What factors contributed to the mixed closing prices for soybean futures on Monday, June 22, 2026?
Soybean futures closed mixed on Monday, June 22, 2026, because several forces pulled prices in different directions. Here are the main contributors, as reported that day:
- Mixed moves in soy products — Soymeal futures were down $1.50 to 10 cents higher, while Soy Oil futures popped 67 to 146 points. Because the value of soybeans comes partly from meal and partly from oil, this tug‑of‑war added to the mixed tone. [9]
- Solid exports offsetting a bearish jolt — Soybean futures held mostly steady as strong export volumes matched USDA estimates, which cancelled out a 16% jump in an unspecified (likely bearish) number. That kept prices from breaking one way or the other. [10]
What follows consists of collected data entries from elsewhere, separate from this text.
(** A value, the members of an object up to its brace, the elements of an array up to
    its bracket.  Every call takes a character, so the length of the text is enough fuel. *)
Fixpoint read_val (fuel : nat) (s : string) {struct fuel} : option (value * string) :=
  match fuel with
  | O => None
  | S fuel =>
    match skip_ws s with
    | EmptyString => None
    | String c s' =>
      if bool_decide (c = "{"%char) then
        match Json.expect "}"%char (skip_ws s') with
        | Some rest => Some (JObj [], rest)
        | None => '(ms, rest) ← read_mems fuel s'; Some (JObj ms, rest)
        end
      else if bool_decide (c = "["%char) then
        match Json.expect "]"%char (skip_ws s') with
        | Some rest => Some (JArr [], rest)
        | None => '(vs, rest) ← read_elems fuel s'; Some (JArr vs, rest)
        end
      else read_scalar (String c s')
    end
  end
with read_mems (fuel : nat) (s : string) {struct fuel} : option (list (string * value) * string) :=
  match fuel with
  | O => None
  | S fuel =>
    s ← Json.expect (ascii_of_nat 34) (skip_ws s);
    '(k, s) ← Json.read_string EmptyString s;
    s ← Json.expect ":"%char (skip_ws s);
    '(v, s) ← read_val fuel s;
    match Json.expect ","%char (skip_ws s) with
    | Some s => '(ms, rest) ← read_mems fuel s; Some ((k, v) :: ms, rest)
    | None => s ← Json.expect "}"%char (skip_ws s); Some ([(k, v)], s)
    end
  end
with read_elems (fuel : nat) (s : string) {struct fuel} : option (list value * string) :=
  match fuel with
  | O => None
  | S fuel =>
    '(v, s) ← read_val fuel s;
    match Json.expect ","%char (skip_ws s) with
    | Some s => '(vs, rest) ← read_elems fuel s; Some (v :: vs, rest)
    | None => s ← Json.expect "]"%char (skip_ws s); Some ([v], s)
    end
  end.

(** A whole text: one value and white space around it. *)
Definition read_json (s : string) : option value :=
  '(v, rest) ← read_val (S (String.length s)) s;
  if bool_decide (skip_ws rest = EmptyString) then Some v else None.

(** ** The grammar *)

Definition ws (s : string) : Prop := chars_in ws_char s = true.

(** The characters between the quotes of a literal, and its value. *)
Definition literal (v s : string) : Prop :=
  forall acc rest, Json.read_string acc (s +:+ quote +:+ rest) = Some (acc +:+ v, rest).

Inductive text_of : value -> string -> Prop :=
  | TStr v s : literal v s -> text_of (JStr v) (quote +:+ s +:+ quote)
  | TNum t : number t = true -> chars_in num_char t = true -> text_of (JNum t) t
  | TBool (b : bool) : text_of (JBool b) (if b then "true" else "false")
  | TObj0 w : ws w -> text_of (JObj []) ("{" +:+ w +:+ "}")
  | TObj ms s : mems_of ms s -> text_of (JObj ms) ("{" +:+ s +:+ "}")
  | TArr0 w : ws w -> text_of (JArr []) ("[" +:+ w +:+ "]")
  | TArr vs s : elems_of vs s -> text_of (JArr vs) ("[" +:+ s +:+ "]")
with mems_of : list (string * value) -> string -> Prop :=
  | MOne k ks v vs w1 w2 w3 w4 : ws w1 -> literal k ks -> ws w2 -> ws w3 -> text_of v vs -> ws w4 ->
      mems_of [(k, v)] (w1 +:+ quote +:+ ks +:+ quote +:+ w2 +:+ ":" +:+ w3 +:+ vs +:+ w4)
  | MCons k ks v vs w1 w2 w3 w4 ms s : ws w1 -> literal k ks -> ws w2 -> ws w3 -> text_of v vs -> ws w4 -> mems_of ms s ->
      mems_of ((k, v) :: ms) (w1 +:+ quote +:+ ks +:+ quote +:+ w2 +:+ ":" +:+ w3 +:+ vs +:+ w4 +:+ "," +:+ s)
with elems_of : list value -> string -> Prop :=
  | EOne v vs w1 w2 : ws w1 -> text_of v vs -> ws w2 -> elems_of [v] (w1 +:+ vs +:+ w2)
  | ECons v vs w1 w2 l s : ws w1 -> text_of v vs -> ws w2 -> elems_of l s ->
      elems_of (v :: l) (w1 +:+ vs +:+ w2 +:+ "," +:+ s).

Scheme text_of_mut := Induction for text_of Sort Prop
  with mems_of_mut := Induction for mems_of Sort Prop
  with elems_of_mut := Induction for elems_of Sort Prop.
Combined Scheme json_mutind from text_of_mut, mems_of_mut, elems_of_mut.

(** ** Every text of the grammar is read *)

(** What may follow a number. *)
Definition delim (rest : string) : Prop :=
  match rest with EmptyString => True | String c _ => num_char c = false end.

Lemma skip_ws_app w s : ws w -> skip_ws (w +:+ s) = skip_ws s.
Proof.
  unfold ws, skip_ws. induction w as [|c w IH]; [done|]. cbn [chars_in]. rewrite andb_true_iff. intros [Hc Hw].
  rewrite append_cons. cbn [span]. rewrite Hc. destruct (span ws_char (w +:+ s)) eqn:E. cbn [snd]. by apply IH.
Qed.

Lemma skip_ws_char c s : ws_char c = false -> skip_ws (String c s) = String c s.
Proof. unfold skip_ws. cbn [span]. by intros ->. Qed.

Lemma ws_not_num c : ws_char c = true -> num_char c = false.
Proof. by destruct c as [[] [] [] [] [] [] [] []]. Qed.

Lemma num_not_ws c : num_char c = true -> ws_char c = false.
Proof. by destruct c as [[] [] [] [] [] [] [] []]. Qed.

Lemma num_plain c : num_char c = true -> c <> ascii_of_nat 34 /\ c <> "{"%char /\ c <> "["%char /\ c <> "t"%char /\ c <> "f"%char.
Proof. destruct c as [[] [] [] [] [] [] [] []]; cbn; intros; try discriminate; repeat split; discriminate. Qed.

Lemma delim_ws w c rest : ws w -> num_char c = false -> delim (w +:+ String c rest).
Proof.
  intros Hw Hc. destruct w as [|d w]; [exact Hc|]. unfold ws in Hw. cbn [chars_in] in Hw. apply andb_true_iff in Hw as [Hd _].
  by apply ws_not_num.
Qed.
- Contradictory crop‑weather news —
- Some states reported very poor soybean conditions as of June 14. [5]
- Nationally, 93% of the crop had emerged by June 22 and was doing well, with adequate moisture in places like Wisconsin. [2] [6]
- The June 22 Closing Market Report highlighted a sharp contrast in global weather patterns that was affecting crop conditions. [3]
These mixed supply signals left traders uncertain and prevented a clear direction.
- Neutral USDA reports —
- The June WASDE kept U.S. soybean supply, use, and price forecasts unchanged. [4]
- The USDA’s June Crop Production report estimated a large 4.435‑billion‑bushel crop at a trend yield of 53 bushels per acre, which matched what grain traders were already expecting. [7]
With no bullish or bearish surprises from the government’s numbers, the market lacked a strong push either way.
Together, conflicting product markets, export‑demand support, a mix of good and bad weather signals, and a neutral fundamental outlook made soybean futures sit mostly sideways and finish with mixed closes.